__What you need to do__. Retype the listing in full. Change nothing.

__Data for analysis__.
(** The pass seen from a state the walk goes through. *)
Lemma updateBlinkt_visits o w :
  visits (brightness o) {| idx := 0; coll := resourceList o; ops := [] |} w →
  updateBlinkt o =
  (w' ← loop (brightness o) w;
   Ok ({| brightness := brightness o; resourceList := coll w' |},
       ops w' ++ clear (idx w') ++ [blinkt_Show])).
Proof. intros H. unfold updateBlinkt. by rewrite (visits_loop _ _ _ H). Qed.

Lemma walk_calls_app b l1 : ∀ i l2,
  walk_calls b i (l1 ++ l2) =
  walk_calls b i l1 ++ walk_calls b (i + len (settled l1)) l2.
Proof.
  induction l1 as [|r l1 IH]; intros i l2.
  - simpl. f_equal. unfold len. simpl. lia.
  - simpl. rewrite settled_cons.
    destruct (state r) eqn:E; simpl; rewrite IH, <-?app_assoc; try done;
      do 3 f_equal; unfold len; cbn [length]; lia.
Qed.

(** The walk meets every record of the slice: the one after [pre], when
    the records of [pre] have been visited and those marked [deleted]
    dropped.  When no record of [pre] is [deleted] this is at the
    position the record has in the slice. *)
Lemma visits_position b pre : ∀ rest,
  visits b {| idx := 0; coll := pre ++ rest; ops := [] |}
           {| idx := len (settled pre);
              coll := settled pre ++ rest;
              ops := walk_calls b 0 pre |}.
Proof.
  induction pre as [|r pre IH] using rev_ind; intros rest.
  - apply visits_first.
  - rewrite <-app_assoc. simpl.
    pose proof (IH (r :: rest)) as Hv.
    pose proof (index_app_middle (settled pre) r rest) as Hi.
    assert (Hlt : len (settled pre) < len (settled pre ++ r :: rest)).
    { unfold len. rewrite length_app. simpl. lia. }
    assert (Hn : Z.to_nat (len (settled pre)) = length (settled pre))
      by (unfold len; lia).
    rewrite settled_app, walk_calls_app, settled_cons. simpl.
    rewrite Z.add_0_l.
    destruct (state r) eqn:E; simpl;
      (eapply (eq_rect _ (visits b _));
       [ eapply (visits_next _ _ _ _ Hv Hlt);
         unfold body; cbn [idx coll ops]; rewrite Hi; simpl; by rewrite E
       | unfold post; cbn [idx coll ops] ]).
    1, 2: rewrite Hn, insert_app_r_alt, Nat.sub_diag by lia; simpl;
          rewrite app_nil_r, <-app_assoc; f_equal;
          unfold len; rewrite length_app; simpl; lia.
    + replace (Z.to_nat (len (settled pre) + 1)) with (S (length (settled pre)))
        by (unfold len; lia).
      rewrite Hn, take_app_length.
      rewrite (cons_middle r (settled pre) rest), app_assoc, drop_app_length'
        by (rewrite length_app; simpl; lia).
      rewrite !app_nil_r. f_equal. lia.
    + assert (Hr : steady r = r) by (destruct r; simpl in *; by subst).
      rewrite Hr, app_nil_r, <-app_assoc. f_equal.
      unfold len. rewrite length_app. simpl. lia.
Qed.
Lemma wp_ret {S A} (a : A) (s : S) Q : Q a s -> wp (ret a) s Q.
Proof. done. Qed.
Lemma wp_bind {S A B} (m : M S A) (k : A -> M S B) s Q :
  wp m s (fun a s' => wp (k a) s' Q) -> wp (bind m k) s Q.
Proof. unfold wp, bind. by destruct (m s) as [[a s']|msg]. Qed.
Lemma wp_assoc {S A B C} (m : M S A) (f : A -> M S B) (k : B -> M S C) s Q :
  wp (bind (bind m f) k) s Q -> wp (bind m (fun a => bind (f a) k)) s Q.
Proof. unfold wp, bind. by destruct (m s) as [[a s']|msg]. Qed.
Lemma wp_mono {S A} (m : M S A) s (P Q : A -> S -> Prop) :
  wp m s P -> (forall a s', P a s' -> Q a s') -> wp m s Q.
Proof. unfold wp. destruct (m s) as [[a s']|msg]; auto. Qed.
Lemma wp_modify {S} (f : S -> S) s Q : Q () (f s) -> wp (modify f) s Q.
Proof. done. Qed.
Lemma wp_gets {S A} (f : S -> A) s Q : Q (f s) s -> wp (gets f) s Q.
Proof. done. Qed.
Lemma wp_and {S A} (m : M S A) s (P Q : A -> S -> Prop) :
  wp m s P -> wp m s Q -> wp m s (fun a s' => P a s' /\ Q a s').
Proof. unfold wp. destruct (m s) as [[a s']|msg]; auto. Qed.

(** What holds of every value the code returns. *)
Definition returns_all {S A} (m : M S A) (P : A -> Prop) : Prop := forall s a s', m s = Ok (a, s') -> P a.

Lemma all_ret {S A} (a : A) (P : A -> Prop) : P a -> returns_all (S := S) (ret a) P.
Proof. by intros Ha s ? ? [= <- _]. Qed.
Lemma all_bind {S A B} (m : M S A) (k : A -> M S B) (P : B -> Prop) : (forall a, returns_all (k a) P) -> returns_all (bind m k) P.
Proof. intros Hk s b s'. unfold bind. destruct (m s) as [[a s1]|]; [|done]. apply Hk. Qed.
Lemma all_elim {S A} (m : M S A) (P : A -> Prop) s a s' : returns_all m P -> m s = Ok (a, s') -> P a.
Proof. intros Hp Hm. by eapply Hp. Qed.

(** A Go byte string, as the list of its bytes. *)
Abbreviation gostr := (list ascii).

(** String literals of the sources, as byte lists. *)
Definition lit (s : string) : gostr := String.list_ascii_of_string s.

(** ** Tactics *)

(** Case analysis on every boolean test, option or outcome that blocks the goal
    or a hypothesis, keeping the equations. *)
Ltac go_case :=
  match goal with
  | |- context [if ?b then _ else _] => destruct b eqn:?
  | H : context [if ?b then _ else _] |- _ => destruct b eqn:?
  | |- context [match ?x with _ => _ end] => destruct x eqn:?
  | H : context [match ?x with _ => _ end] |- _ => destruct x eqn:?
  end.

(** Turns the boolean comparisons of the code into propositions. *)
Ltac bool_prop :=
  repeat match goal with
  | H : (_ && _)%bool = true |- _ => apply andb_true_iff in H; destruct H
  | H : (_ || _)%bool = false |- _ => apply orb_false_iff in H; destruct H
  | H : negb _ = true |- _ => apply negb_true_iff in H
  | H : negb _ = false |- _ => apply negb_false_iff in H
  | H : bool_decide _ = true |- _ => apply bool_decide_eq_true in H
  | H : bool_decide _ = false |- _ => apply bool_decide_eq_false in H
  | H : Nat.eqb _ _ = true |- _ => apply Nat.eqb_eq in H
  | H : Nat.eqb _ _ = false |- _ => apply Nat.eqb_neq in H
  | H : Nat.ltb _ _ = true |- _ => apply Nat.ltb_lt in H
  | H : Nat.ltb _ _ = false |- _ => apply Nat.ltb_ge in H
  | H : Nat.leb _ _ = true |- _ => apply Nat.leb_le in H
  | H : Nat.leb _ _ = false |- _ => apply Nat.leb_gt in H
  | H : Z.eqb _ _ = true |- _ => apply Z.eqb_eq in H
  | H : Z.eqb _ _ = false |- _ => apply Z.eqb_neq in H
  | H : Z.ltb _ _ = true |- _ => apply Z.ltb_lt in H
  | H : Z.ltb _ _ = false |- _ => apply Z.ltb_ge in H
  | H : Z.leb _ _ = true |- _ => apply Z.leb_le in H
  | H : Z.leb _ _ = false |- _ => apply Z.leb_gt in H
  | H : Z.gtb _ _ = true |- _ => rewrite Z.gtb_ltb in H
  | H : Z.gtb _ _ = false |- _ => rewrite Z.gtb_ltb in H
  | H : Z.geb _ _ = true |- _ => rewrite Z.geb_leb in H
  | H : Z.geb _ _ = false |- _ => rewrite Z.geb_leb in H
  end.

__Answer for the task__.
(** The pass seen from a state the walk goes through. *)
Lemma updateBlinkt_visits o w :
  visits (brightness o) {| idx := 0; coll := resourceList o; ops := [] |} w →
  updateBlinkt o =
  (w' ← loop (brightness o) w;
   Ok ({| brightness := brightness o; resourceList := coll w' |},
       ops w' ++ clear (idx w') ++ [blinkt_Show])).
Proof. intros H. unfold updateBlinkt. by rewrite (visits_loop _ _ _ H). Qed.

Lemma walk_calls_app b l1 : ∀ i l2,
  walk_calls b i (l1 ++ l2) =
  walk_calls b i l1 ++ walk_calls b (i + len (settled l1)) l2.
Proof.
  induction l1 as [|r l1 IH]; intros i l2.
  - simpl. f_equal. unfold len. simpl. lia.
  - simpl. rewrite settled_cons.
    destruct (state r) eqn:E; simpl; rewrite IH, <-?app_assoc; try done;
      do 3 f_equal; unfold len; cbn [length]; lia.
Qed.

(** The walk meets every record of the slice: the one after [pre], when
    the records of [pre] have been visited and those marked [deleted]
    dropped.  When no record of [pre] is [deleted] this is at the
    position the record has in the slice. *)
Lemma visits_position b pre : ∀ rest,
  visits b {| idx := 0; coll := pre ++ rest; ops := [] |}
           {| idx := len (settled pre);
              coll := settled pre ++ rest;
              ops := walk_calls b 0 pre |}.
Proof.
  induction pre as [|r pre IH] using rev_ind; intros rest.
  - apply visits_first.
  - rewrite <-app_assoc. simpl.
    pose proof (IH (r :: rest)) as Hv.
    pose proof (index_app_middle (settled pre) r rest) as Hi.
    assert (Hlt : len (settled pre) < len (settled pre ++ r :: rest)).
    { unfold len. rewrite length_app. simpl. lia. }
    assert (Hn : Z.to_nat (len (settled pre)) = length (settled pre))
      by (unfold len; lia).
    rewrite settled_app, walk_calls_app, settled_cons. simpl.
    rewrite Z.add_0_l.
    destruct (state r) eqn:E; simpl;
      (eapply (eq_rect _ (visits b _));
       [ eapply (visits_next _ _ _ _ Hv Hlt);
         unfold body; cbn [idx coll ops]; rewrite Hi; simpl; by rewrite E
       | unfold post; cbn [idx coll ops] ]).
    1, 2: rewrite Hn, insert_app_r_alt, Nat.sub_diag by lia; simpl;
          rewrite app_nil_r, <-app_assoc; f_equal;
          unfold len; rewrite length_app; simpl; lia.
    + replace (Z.to_nat (len (settled pre) + 1)) with (S (length (settled pre)))
        by (unfold len; lia).
      rewrite Hn, take_app_length.
      rewrite (cons_middle r (settled pre) rest), app_assoc, drop_app_length'
        by (rewrite length_app; simpl; lia).
      rewrite !app_nil_r. f_equal. lia.
    + assert (Hr : steady r = r) by (destruct r; simpl in *; by subst).
      rewrite Hr, app_nil_r, <-app_assoc. f_equal.
      unfold len. rewrite length_app. simpl. lia.
Qed.
Lemma wp_ret {S A} (a : A) (s : S) Q : Q a s -> wp (ret a) s Q.
Proof. done. Qed.
Lemma wp_bind {S A B} (m : M S A) (k : A -> M S B) s Q :
  wp m s (fun a s' => wp (k a) s' Q) -> wp (bind m k) s Q.
Proof. unfold wp, bind. by destruct (m s) as [[a s']|msg]. Qed.
Lemma wp_assoc {S A B C} (m : M S A) (f : A -> M S B) (k : B -> M S C) s Q :
  wp (bind (bind m f) k) s Q -> wp (bind m (fun a => bind (f a) k)) s Q.
Proof. unfold wp, bind. by destruct (m s) as [[a s']|msg]. Qed.
Lemma wp_mono {S A} (m : M S A) s (P Q : A -> S -> Prop) :
  wp m s P -> (forall a s', P a s' -> Q a s') -> wp m s Q.
Proof. unfold wp. destruct (m s) as [[a s']|msg]; auto. Qed.
Lemma wp_modify {S} (f : S -> S) s Q : Q () (f s) -> wp (modify f) s Q.
Proof. done. Qed.
Lemma wp_gets {S A} (f : S -> A) s Q : Q (f s) s -> wp (gets f) s Q.
Proof. done. Qed.
Lemma wp_and {S A} (m : M S A) s (P Q : A -> S -> Prop) :
  wp m s P -> wp m s Q -> wp m s (fun a s' => P a s' /\ Q a s').
Proof. unfold wp. destruct (m s) as [[a s']|msg]; auto. Qed.

(** What holds of every value the code returns. *)
Definition returns_all {S A} (m : M S A) (P : A -> Prop) : Prop := forall s a s', m s = Ok (a, s') -> P a.

Lemma all_ret {S A} (a : A) (P : A -> Prop) : P a -> returns_all (S := S) (ret a) P.
Proof. by intros Ha s ? ? [= <- _]. Qed.
Lemma all_bind {S A B} (m : M S A) (k : A -> M S B) (P : B -> Prop) : (forall a, returns_all (k a) P) -> returns_all (bind m k) P.
Proof. intros Hk s b s'. unfold bind. destruct (m s) as [[a s1]|]; [|done]. apply Hk. Qed.
Lemma all_elim {S A} (m : M S A) (P : A -> Prop) s a s' : returns_all m P -> m s = Ok (a, s') -> P a.
Proof. intros Hp Hm. by eapply Hp. Qed.

(** A Go byte string, as the list of its bytes. *)
Abbreviation gostr := (list ascii).

(** String literals of the sources, as byte lists. *)
Definition lit (s : string) : gostr := String.list_ascii_of_string s.

(** ** Tactics *)

(** Case analysis on every boolean test, option or outcome that blocks the goal
    or a hypothesis, keeping the equations. *)
Ltac go_case :=
  match goal with
  | |- context [if ?b then _ else _] => destruct b eqn:?
  | H : context [if ?b then _ else _] |- _ => destruct b eqn:?
  | |- context [match ?x with _ => _ end] => destruct x eqn:?
  | H : context [match ?x with _ => _ end] |- _ => destruct x eqn:?
  end.

(** Turns the boolean comparisons of the code into propositions. *)
Ltac bool_prop :=
  repeat match goal with
  | H : (_ && _)%bool = true |- _ => apply andb_true_iff in H; destruct H
  | H : (_ || _)%bool = false |- _ => apply orb_false_iff in H; destruct H
  | H : negb _ = true |- _ => apply negb_true_iff in H
  | H : negb _ = false |- _ => apply negb_false_iff in H
  | H : bool_decide _ = true |- _ => apply bool_decide_eq_true in H
  | H : bool_decide _ = false |- _ => apply bool_decide_eq_false in H
  | H : Nat.eqb _ _ = true |- _ => apply Nat.eqb_eq in H
  | H : Nat.eqb _ _ = false |- _ => apply Nat.eqb_neq in H
  | H : Nat.ltb _ _ = true |- _ => apply Nat.ltb_lt in H
  | H : Nat.ltb _ _ = false |- _ => apply Nat.ltb_ge in H
  | H : Nat.leb _ _ = true |- _ => apply Nat.leb_le in H
  | H : Nat.leb _ _ = false |- _ => apply Nat.leb_gt in H
  | H : Z.eqb _ _ = true |- _ => apply Z.eqb_eq in H
  | H : Z.eqb _ _ = false |- _ => apply Z.eqb_neq in H
  | H : Z.ltb _ _ = true |- _ => apply Z.ltb_lt in H
  | H : Z.ltb _ _ = false |- _ => apply Z.ltb_ge in H
  | H : Z.leb _ _ = true |- _ => apply Z.leb_le in H
  | H : Z.leb _ _ = false |- _ => apply Z.leb_gt in H
  | H : Z.gtb _ _ = true |- _ => rewrite Z.gtb_ltb in H
  | H : Z.gtb _ _ = false |- _ => rewrite Z.gtb_ltb in H
  | H : Z.geb _ _ = true |- _ => rewrite Z.geb_leb in H
  | H : Z.geb _ _ = false |- _ => rewrite Z.geb_leb in H
  end.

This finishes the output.